Un’altra decorazione natalizia molto apprezzata dagli italiani è la ghirlanda. In generale le ghirlande possono essere più o meno ecologiche, e sta all’occhio attento dell’acquirente scegliere quelle più green e con un minore impatto ambientale. Per esempio, è bene evitare quelle con accessori in plastica o decorazioni luccicanti che, oltre a essere poco sostenibili, se da esterno sono dannose per gli uccelli selvatici. Anche in questo caso è preferibile una ghirlanda fresca, realizzata con fogliame di piante stagionali o sempreverdi, magari decorata artigianalmente con tessuti.

Un aspetto spesso sottovalutato riguarda le luminarie: quando si parla di decorazioni natalizie la soluzione più eco-sostenibile è di sicuro il led, molto meno inquinante della tradizionale illuminazione a incandescenza, in quanto consuma fino all’80% in meno di energia a parità di intensità luminosa generata. Visto l’incremento del costo dell'energia in bolletta, anche il portafogli trarrà beneficio da questa scelta.

(foto: Unsplash)

Tavole ricche, ma senza sprechi

Per molti Natale significa anche tavole imbandite, pranzi e cene in compagnia con tante portate e a volte uno spiacevole spreco alimentare.

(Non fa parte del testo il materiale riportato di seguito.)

(* ===== verification/Termios.v ===== *)
(** * TCGETS and TCSETS

    What a program reads with TCGETS and sets with TCSETS is the setting of
    the terminal. *)

From Stdlib Require Import ZArith Lia.
From stdpp Require Import base numbers list gmap strings.
From S2P Require Import Prelude Memory Task Sched TtyData Console Kernel TtyIo CharDev UserMem.

(** The fields are words and bytes, and there are [NCCS] control characters. *)
Record termios_ok (t : termios) : Prop := {
  ok_iflag : is_u32 (c_iflag t); ok_oflag : is_u32 (c_oflag t); ok_cflag : is_u32 (c_cflag t);
  ok_lflag : is_u32 (c_lflag t); ok_line : is_u8 (c_line t); ok_cc : Forall is_u8 (c_cc t);
  ok_ncc : lenz (c_cc t) = NCCS
}.

Lemma termios_bytes_u8 t : Forall is_u8 (termios_bytes t).
Proof.
  unfold termios_bytes. rewrite !Forall_app. repeat split; try apply bytes_of_u8.
  - constructor; [apply u8_range|done].
  - apply Forall_fmap, Forall_true. intros c. apply u8_range.
  - by repeat constructor.
Qed.

Lemma termios_bytes_length t : termios_ok t -> length (termios_bytes t) = 36%nat.
Proof.
  intros H. pose proof (ok_ncc _ H) as Hn. unfold lenz, NCCS in Hn. unfold termios_bytes, bytes_of.
  rewrite !length_app, !length_map, !length_seq. cbn. lia.
Qed.

Lemma termios_of_bytes t : termios_ok t -> termios_of (termios_bytes t) = t.
Proof.
  intros [H1 H2 H3 H4 H5 H6 H7]. unfold is_u32 in *. destruct t as [i o c l line cc]; cbn in *.
  assert (map u8 cc = cc) as Ecc by (by apply map_u8_bytes).
  unfold termios_of, termios_bytes. cbn [c_iflag c_oflag c_cflag c_lflag c_line c_cc]. rewrite Ecc.
  f_equal.
  - exact (value_of_bytes_id 4 i H1).
  - exact (value_of_bytes_id 4 o H2).
  - exact (value_of_bytes_id 4 c H3).
  - exact (value_of_bytes_id 4 l H4).
  - change (u8 line + 256 * 0 = line). rewrite u8_id by done. lia.
  - change (take 17 (cc ++ [0; 0]) = cc). apply take_app_length'. unfold lenz, NCCS in H7. lia.
Qed.

(** The part of a routine that changes only memory. *)
Lemma on_memory_frame {A} (m : M mm A) s r s' :
  on_memory m s = Ok r s' -> exists x, s' = s <| memory := x |>.
Proof. unfold on_memory, zoom. destruct (m (memory s)); intros [= <- <-]; eauto. Qed.

Lemma verify_area_frame a n s r s' :
  verify_area a n s = Ok r s' -> exists x, s' = s <| memory := x |>.
Proof.
  unfold verify_area. intros H.
  apply bind_ok_inv in H as (t & s1 & H1 & H). unfold on_sched, zoom in H1.
  destruct (get_current (sch s)) as [t' s0| | | |] eqn:E; [|done..]. injection H1 as <- <-.
  assert (s0 = sch s) as ->.
  { unfold get_current, bind, gets, valid in E. by destruct (current_task (sch s)); [injection E as <- <-|]. }
  apply bind_ok_inv in H as (d & s1 & H2 & H). unfold valid in H2.
  destruct (getz (ldt t') 2); [|done]. injection H2 as <- <-. apply on_memory_frame in H as [x ->].
  exists x. by destruct s.
Qed.

Lemma get_tty_ok s i t : getz (tty_table s) i = Some t -> get_tty i s = Ok t s.
Proof. intros H. unfold get_tty, bind, gets. by rewrite H. Qed.

Lemma set_tty_ok s i t f :
  getz (tty_table s) i = Some t -> set_tty_with i f s = Ok tt (s <| tty_table ::= fun l => setz l i (f t) |>).
Proof. intros H. unfold set_tty_with. rewrite (bind_ok _ _ _ _ _ (get_tty_ok _ _ _ H)). done. Qed.

(** Setting the speed only sends to the ports of the line. *)
Lemma change_speed_ok s i t : getz (tty_table s) i = Some t ->
  exists l, change_speed i s = Ok tt (s <| con ::= fun c => c <| outs := l |> |>).
Proof.
  intros Ht. unfold change_speed. rewrite (bind_ok _ _ _ _ _ (get_tty_ok _ _ _ Ht)). cbv zeta.
  destruct (istrue _); cbn [negb].
  - destruct (getz_is_Some quotient (Z.land (c_cflag (tty_termios t)) CBAUD)) as [q ->].
    { change CBAUD with (Z.ones 4). rewrite Z.land_ones by lia. by apply Z.mod_pos_bound. }
    eexists (_ :: _ :: _ :: _ :: outs (con s)). by destruct s as [??????????????? [] ????].
  - exists (outs (con s)). unfold ret. f_equal. by destruct s as [??????????????? [] ????].
Qed.

(** A terminal's settings that TCGETS stored in the user's memory are set
    again by TCSETS, on the same or another terminal, whatever happened in
    between, as long as those bytes of memory did not change; apart from that
    only the speed is sent to the ports of the line. *)
Theorem get_set_termios s s1 s2 a i j r t t' :
  getz (tty_table s) i = Some t -> termios_ok (tty_termios t) -> get_termios i a s = Ok r s1 ->
  read_user 36 a (user s2) = read_user 36 a (user s1) -> getz (tty_table s2) j = Some t' ->
  exists l, set_termios j a s2 =
    Ok 0 (s2 <| tty_table ::= fun l => setz l j (t' <| tty_termios := tty_termios t |>) |>
             <| con ::= fun c => c <| outs := l |> |>).
Proof.
  intros Ht Hok Hget Hmem Ht'. unfold get_termios in Hget.
  apply bind_ok_inv in Hget as ([] & s0 & Hv & Hget). apply verify_area_frame in Hv as [x Hs0].
  assert (getz (tty_table s0) i = Some t) as Ht0 by (by rewrite Hs0).
  rewrite (bind_ok _ _ _ _ _ (get_tty_ok _ _ _ Ht0)) in Hget.
  rewrite (bind_ok _ _ _ _ _ (put_user_ok _ _ _)) in Hget.
  assert (user s1 = write_user (termios_bytes (tty_termios t)) a (user s0)) as Hu by (by injection Hget as <- <-).
  assert (read_user 36 a (user s2) = termios_bytes (tty_termios t)) as Hb.
  { rewrite Hmem, Hu, <- (termios_bytes_length _ Hok), read_write_user.
    - apply map_u8_bytes, termios_bytes_u8.
    - unfold lenz. rewrite termios_bytes_length by done. done. }
  unfold set_termios. rewrite (bind_ok _ _ _ _ _ (get_user_ok _ _ _)), Hb, termios_of_bytes by done.
  rewrite (bind_ok _ _ _ _ _ (set_tty_ok _ _ _ _ Ht')).
  set (s3 := s2 <| tty_table ::= _ |>). destruct (change_speed_ok s3 j (t' <| tty_termios := tty_termios t |>)) as [l Hl].
  { apply getz_setz_eq. split; [|by eapply getz_Some_lt]. by eapply getz_Some_lt. }
  exists l. by rewrite (bind_ok _ _ _ _ _ Hl).
Qed.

A tal proposito, il periodo che precede le feste può essere il migliore per ricordare - anche a chi ci sta intorno - che la produzione alimentare è la causa principale della deforestazione tropicale. Quindi, tanto per una questione economica quanto etica e di sostenibilità, è importante essere realistici sulle quantità di cibo da preparare. Tenendo conto che quello avanzato non andrebbe gettato nell'immondizia, ma conservato e consumato nei giorni seguenti, oppure tenuto da parte e donato a chi ne ha più bisogno.

Per il resto, anche durante il periodo delle feste valgono i più classici consigli: acquistare cibo stagionale, possibilmente di produzione locale, abbondando con i prodotti come frutta e ortaggi. Per quanto riguarda i cibi industriali, infine, è sempre bene prestare attenzione alle marche, affidandosi a realtà attente alla sostenibilità e alla cura del nostro pianeta, con l'ulteriore precauzione di non farsi ingannare dalle iniziative di facciata e di puro marketing, in stile greenwashing.